Monday, April 20, 2009

Bottom-Up vs. Top-Down Innovation – and Hot Air.

Neil Seeman

“Hot Air” by Marjorie Priceman is a delightful children’s book about the first hot-air balloon – invented by brothers Joseph-Michel and Jacques-Étienne Montgolfier. In September, 1783 their Aerostat Réveillon reached 1,500 feet, its passengers being a sheep, a duck and a rooster. The Montgolfiers thought that smoke propelled the balloon. Years later it was discovered that hot air rises because it weighs less than cool air.


More than two centuries later, the debate over the source of innovation rages on: Does change come from daring researchers (the Montgolfiers)? From the throngs of people who cheer on the invention and send forth news of the sensation (in this case, to Paris)? Or from the monarch (it was King Louis XVI in 1783) who champions the invention?


Health policy wonks – especially those interested in the transformative power of health information technology (HIT) – are fixated on whether innovation comes from the “bottom up” (the patient/consumer) or the “top down” (government or the hospital).


Author Vijay Vaitheeswaran describes the bottom-up/top-down debate in the Economist Magazine’s current special report on health care and technology. Denmark is perhaps most cited as the showpiece for top-down HIT innovation, with almost all Danes having regular access to an electronic health tool to manage their appointments, track medications, and to ensure they don’t take the wrong kind of medication, too much medication or drugs that should not be used simultaneously.


So here’s one top-down formula for the successful adoption of HIT: Mandate common security standards, data-sharing protocols, and consistent interpretations of privacy law.
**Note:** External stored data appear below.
(** X9.  The list separator reaches the list fields of the record itself
    only: the recursive call on a nested mapping does not pass it on, so a
    record without a list at its top level flattens the same under every
    list separator, its nested lists being joined with the default
    comma and space. *)
Theorem flatten_list_sep_top_level_only kind (fields : list (string * value))
    parent_key key_sep list_sep :
  (forall k xs, ~ In (k, VList xs) fields) ->
  XLSXRenderer._flatten (VDict kind fields) parent_key key_sep list_sep
  = XLSXRenderer._flatten (VDict kind fields) parent_key key_sep ", ".
Proof.
  intros Hlists. unfold XLSXRenderer._flatten, Flatten._flatten.
  cbn [PyBuiltins.items_of mbind res_mbind res_bind].
  rewrite !flatten_mapping_eq. do 2 f_equal.
  induction fields as [|[k x] fields IH]; [done|].
  rewrite !flat_map_step, IH.
  - f_equal. destruct x as [| | | |xs|kind' fields']; try reflexivity.
    exfalso. apply (Hlists k xs). by left.
  - intros k' xs Hin. apply (Hlists k' xs). by right.
Qed.

Lemma flatten_list_sep_top_level_only_witness :
  XLSXRenderer._flatten (VDict PlainDict listless_fields) "" "." ";"
  = XLSXRenderer._flatten (VDict PlainDict listless_fields) "" "." ", ".
Proof.
  apply (flatten_list_sep_top_level_only PlainDict listless_fields "" "." ";").
  intros k xs Hin. simpl in Hin. intuition discriminate.
Defined.

Example nested_list_ignores_list_sep :
  XLSXRenderer._flatten (VDict PlainDict listless_fields) "" "." ";"
  = Ok [("id", VInt 7); ("owner.tags", VStr "1, 2")].
Proof. vm_compute. reflexivity. Qed.

(** ** [render]: what it returns *)

(** X10.  [render] never returns the empty byte string: the payload
    [None], for which it is written, makes the membership test before it
    raise, and every other payload gives the JSON text, a workbook or an
    exception. *)
Theorem render_never_empty_bytes data renderer_context :
  XLSXRenderer.render data renderer_context <> Ok EmptyBytes.
Proof.
  unfold XLSXRenderer.render. intros H.
  inv_bind H as valid Hvalid. destruct valid; simpl in H; [|discriminate].
  destruct (is_none data) eqn:Hnone.
  { destruct data; discriminate. }
  cbv zeta in H.
  repeat (let x := fresh "x" in let Hx := fresh "Hx" in inv_bind H as x Hx).
  discriminate H.
Qed.

(** X11.  [render] returns text exactly when the membership test
    ["detail" in data] holds, and the text is then the JSON encoding of the
    whole payload.  The test is a key test on a mapping, an element test on
    a list and a substring test on a string, so a list that holds the string
    [detail] and a string that contains it are answered as text too. *)
Theorem render_text_iff_detail data renderer_context (text : string) :
  XLSXRenderer.render data renderer_context = Ok (Text text)
  <-> PyBuiltins.contains "detail" data = Ok true /\ text = Json.dumps data.
Proof.
  unfold XLSXRenderer.render, XLSXRenderer._check_validatation_data. split.
  - intros H. inv_bind H as valid Hvalid. inv_bind Hvalid as found Hfound.
    destruct found; injection Hvalid as <-; simpl in H.
    + injection H as <-. done.
    + destruct (is_none data); [discriminate|]. cbv zeta in H.
      repeat (let x := fresh "x" in let Hx := fresh "Hx" in inv_bind H as x Hx).
      discriminate H.
  - intros [Hfound ->]. rewrite Hfound. reflexivity.
Qed.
On the other side of the debate, many “health 2.0” or “peer-to-peer” enthusiasts tend to believe in bottom-up innovation: Give patients the tools (e.g., their complete online medical records), and the doctors and hospital CEOs and government leaders will step into line. I used to believe this. I now understand things are a bit more complex.


Too much focus on the bottom-up/top-down debate misses the real goal: making sick patients healthier faster, or managing and preventing illness altogether. This may happen bottom-up, top-down, or, more often than not in my opinion, by combination or accident. In many cases (as with the hot air balloon) we don’t really know why for years to come.


The management and health policy communities tend to ignore the reality of the happy accident. We are trapped in a cognitive bias: we think that if quality or outcomes improve within any organization, this must be by dint of “process improvement” or because of a charismatic leader who “just got things done.” From the hot air balloon to Twitter to Viagra, history abounds with accident as the seat of innovation. Perhaps the most we can do is make the ground fertile for more accidents to happen: hire lots of smart, diverse people willing every so often to bonk senior management on the head to experiment.


I don’t pretend to know the answer to why innovation and adoption of HIT takes off more quickly in some jurisdictions than in others. I am skeptical of those who think they know the answer to this very difficult question, given the deep socio-cultural differences among neighborhoods in the very same city, much less among countries or continents.


But I do say this: all the energy the academy, consulting firms, large companies and governments spend on debating this question could be channeled into something more productive: curiosity-seeking, idea-generation and free-form debate among patients and providers and others working in the system. Consider parking 15 percent of your organization’s time into tinkering with how to improve healthcare for everyone.


Sometimes a competitor will steal your idea. (Some claim that the hot air balloon was invented some 74 years earlier by the Portuguese priest Bartolomeu de Gusmão.) Sometimes a monarch or government official will take all the credit. Never mind. If just once we soar high, then it will all have been worth it.